"Essa informação
perturba tudo o que se sabe", diz historiador sobre o Homo naledi.
Professor
do Departamento de História da UFRGS, o historiador e arqueólogo Francisco
Marshall diz que a descoberta representa uma revolução.
Que relevância tem a
descoberta do novo hominídeo?
É o fato científico do
ano. É uma coisa extraordinária.
Esse achado revoluciona a datação atribuída ao
mais antigo sepultamento evidenciado de um ancestral humano.
A espécie
encontrada é um hominídeo, com morfologia de hominídeo. E a datação remete a
2,5 milhões de anos antes do presente. A hipótese levantada pelo arqueólogo que
escavou e divulgou o achado é de que seja um ato intencional, uma deposição
intencional, ou seja, um sepultamento.
O fato de as ossadas de
vários indivíduos estarem juntas indicaria isso?
Não houve nenhum outro
indício de causa externa, como um animal que tivesse tocaiado ou algum evento
sísmico ou hidráulico. Todas as hipóteses verificadas não foram certificadas. A
única hipótese hoje em análise é que seja um sepultamento. Hoje, a data de
sepultamento mais antiga certificada, consensual, é na Croácia, de 130 mil anos
atrás. Então, se for confirmado, estaremos estendendo isso em 2,4 milhões de
anos.
Esse sepultamento
indicaria a existência de uma cultura com complexidade?
O sepultamento é o grau
máximo de cultura nesse ambiente histórico. Para que ele exista, tem de haver
uma linguagem que comunique, que coordene a ação de todos esses indivíduos, um
sistema de códigos, um aparelho fonador, capacidade cognitiva. Simultaneamente,
também um sistema de memória cultural que transmita esse conhecimento, logo,
instituições, mitos, ritos, narrativas, representações iconográficas.
Além
disso, concepções metafísicas sobre o post mortem, ou seja, um pensamento
abstrato que imagine ser necessário o sepultamento e que o realize ritualmente.
Então havia toda essa
complexidade em um período que não se imaginava?
Exatamente. Porque as
primeiras ferramentas vão ser encontradas um milhão de anos depois. E
sepultamento, que é do que estamos tratando aqui, 2,4 milhões de anos depois.
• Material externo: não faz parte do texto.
Notation rpc_apply := (Rpc.apply wait_until_ready typescript_policies fuel uuid builtin_types).

(** Either [Apply.apply] was not called, or its state was taken over, and the
    version that is run afterwards is what it made. *)
Lemma rpc_apply_cases rq s s' r : rpc_apply rq s = (s', r) ->
  (s' = s /\ is_ok r = false) \/
  exists v a res, validate_version_id (rq_version_id rq) = Ok v /\
    Apply.apply typescript_policies fuel uuid builtin_types rq v
      {| vi_name := rq_app_name rq; vi_tag := rq_version_tag rq |} (collect_modules (rq_modules rq))
      (apply_state builtin_types s v) = (a, res) /\
    ((s' = from_apply_state v a s /\ is_ok r = false) \/
     exists ar, res = Ok ar /\ is_ok r = true /\
       s' = set_trunk (add_version {| v_version_id := v;
              v_info := {| vi_name := rq_app_name rq; vi_tag := rq_version_tag rq |};
              v_type_system := ar_type_system ar; v_policy_system := ar_policy_system ar;
              v_policy_sources := ar_policy_sources ar |} (trunk s)) (from_apply_state v a s)).
Proof.
  unfold Rpc.apply. destruct (validate_version_id _) as [v| |] eqn:Hv; [|by intros [= <- <-]; left..].
  cbn [attempt]. destruct (with_context (validate_modules _ _ _ _ _) _) as [u| |]; [|by intros [= <- <-]; left..].
  cbn [attempt]. destruct (Apply.apply _ _ _ _ _ _ _ _ _) as [a res] eqn:Ha. intros H. right.
  exists v, a, res. split; [done|]. split; [exact Ha|].
  destruct res as [ar| |]; cbn [attempt] in H; [|by injection H as <- <-; left..].
  destruct (with_context (wait_until_ready _ _ _) _); cbn [attempt] in H; injection H as <- <-; [right|by left..].
  by exists ar.
Qed.

(** ** The states of a server *)

(** What is running can be started again, and what has a row and cannot has no
    policies. *)
Record server_inv (s : Server) : Prop := {
  si_key : forall v ver, trunk s !! v = Some ver -> v_version_id ver = v;
  si_running : forall v ver, trunk s !! v = Some ver -> v <> "__chiselstrike" ->
    is_Some (db_api_info (meta s) !! v) /\ policies_load v (meta s);
  si_rows : forall v info, db_api_info (meta s) !! v = Some info ->
    policies_load v (meta s) \/ (trunk s !! v = None /\ db_policies (meta s) !! v = None);
}.

(** The calls that change the state, with any outcome, and a restart. *)
Inductive server_step : Server -> Server -> Prop :=
  | step_apply rq s : server_step s (rpc_apply rq s).1
  | step_delete v s : server_step s (Rpc.delete v s).1
  | step_restart tag s s' : start builtin_types tag (meta s) (Rpc.tables s) = Ok s' -> server_step s s'.

Lemma start_inv tag db tables s : start builtin_types tag db tables = Ok s -> server_inv s.
Proof.
  intros (tss & t & _ & [Hp Ht]%start_versions_lookup & ->)%start_ok.
  assert (forall v ver, add_version (builtin_version builtin_types tag) t !! v = Some ver ->
    (v = "__chiselstrike" /\ ver = builtin_version builtin_types tag) \/
    exists info, db_api_info db !! v = Some info /\ stored_version tss db v info = Some ver) as Hv.
  { unfold add_version. intros v ver [[<- <-]|[Hne H]]%lookup_insert_Some; [by left|right].
    rewrite Ht in H. destruct (db_api_info db !! v) as [info|]; [|done]. by exists info. }
  split; cbn.
  - intros v ver [[-> ->]|(info & _ & H)]%Hv; [done|]. unfold stored_version in H.
    destruct (load_policy_system v db); [|done..]. destruct (load_policy_sources v db); [|done..].
    case_decide; [|done]. by injection H as <-.
  - intros v ver [[-> _]|(info & Hi & _)]%Hv Hne; [done|]. split; [by eexists|by eapply Hp].
  - intros v info Hi. left. by eapply Hp.
Qed.

Lemma apply_meta rq v info modules s s' r :
  Apply.apply typescript_policies fuel uuid builtin_types rq v info modules s = (s', r) ->
  (s' = s /\ is_ok r = false) \/
  exists policies, parse_policies typescript_policies fuel (rq_policies rq) = Ok policies /\
    version_written v info modules policies (as_meta s) (as_meta s') /\
    forall ar, r = Ok ar -> reload builtin_types v (as_meta s') = Ok (as_type_system s') /\
      ar_type_system ar = as_type_system s' /\ ar_policy_system ar = (pp_policy_system policies).1 /\
      ar_policy_sources ar = pp_policy_sources policies.
Proof.
  intros [H|(plan & policies & _ & Hp & Hm%write_meta_versions & H)]%apply_cases; [by left|right].
  exists policies. split; [done|split; [done|]]. intros ar ->.
  destruct H as [(_ & _ & _ & [=])|[Hl [[_ [=]]|[_ [= ->]]]]]. done.
Qed.
Fixpoint expr_deserialize (j : json) : option Expr :=
  match j with
  | JObject m =>
      let inner := map (fun '(k, v) => (k, expr_deserialize v)) m in
      tag ← alist_get "exprType" m;
      tag ← as_str tag;
      if String.eqb tag "Value" then EValue <$> (alist_get "value" m ≫= value_deserialize)
      else if String.eqb tag "Parameter" then
        position ← alist_get "position" m;
        match position with
        | JNumber n => EParameter ∘ Z.to_nat <$> num_as_u64 n
        | _ => None
        end
      else if String.eqb tag "Property" then
        property ← alist_get "property" m ≫= as_str;
        object ← mjoin (alist_get "object" inner);
        Some (EProperty property object)
      else if String.eqb tag "Binary" then
        lhs ← mjoin (alist_get "left" inner);
        op ← alist_get "op" m ≫= op_deserialize;
        rhs ← mjoin (alist_get "right" inner);
        Some (EBinary lhs op rhs)
      else None
  | _ => None
  end.

(** ** Predicates in TypeScript *)

(** Values; an entity is known by the path of properties that leads to it. *)
Inductive TsValue :=
  | TBool (b : bool)
  | TNum (f : f64)
  | TStr (s : string)
  | TNull
  | TEntity (path : list string)
  | TOther.

#[export] Instance TsValue_eq_dec : EqDecision TsValue.
Proof. solve_decision. Defined.

(** JavaScript's [ToBoolean]. *)
Definition truthy (v : TsValue) : bool :=
  match v with
  | TBool b => b
  | TNum f => negb (f64_eqb f (f64_of_Z 0)) && negb (bool_decide (SpecFloat.SFcompare f f = None))
  | TStr s => negb (String.eqb s "")
  | TNull => false
  | TEntity _ | TOther => true
  end.

(** What a stored value reads as: numbers are stored as floats. *)
Definition ts_of_stored (v : Value) : TsValue :=
  match v with
  | VBool b => TBool b
  | VF64 f => TNum f
  | VString s => TStr s
  | VNull => TNull
  | VU64 _ | VI64 _ => TOther
  end.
Essa descoberta reescreve muitas coisas.
Em primeiro lugar, a história cultural
dos ancestrais humanos.
Faz recuar vertiginosamente a datação. Estamos falando
de 2,5 milhões de anos. É uma loucura.
Reescreve também o que se sabe dos
demais hominídeos e abre questões: o que houve com essa tradição entre o Homo
naledi e o Homo erectus?
Essa tradição se perdeu?
Não há por que achar que
se perdeu. Pode ter se mantido.
Esse hominídeo seria um
ancestral dos humanos modernos?
Sim. Eles têm vários
traços anatômicos do humano moderno. Já é um hominídeo. Não é um
australopitecíneo, que são os ancestrais imediatos.
O cérebro era muito menor
do que o do humano moderno.
Um terço do tamanho. Todos
os fatos evidenciam que eram muito diferentes dos humanos modernos, mas já
tinham comportamentos sofisticados. Claro, os padrões são diferentes, mas
suficientes para verificarmos o conceito de cultura, que é o que importa
reconhecer aqui.
Essa descoberta mostra que
ainda temos muito a entender sobre o passado humano?
Neste momento, é uma
perplexidade.
Essa é uma informação que perturba tudo o que se sabe.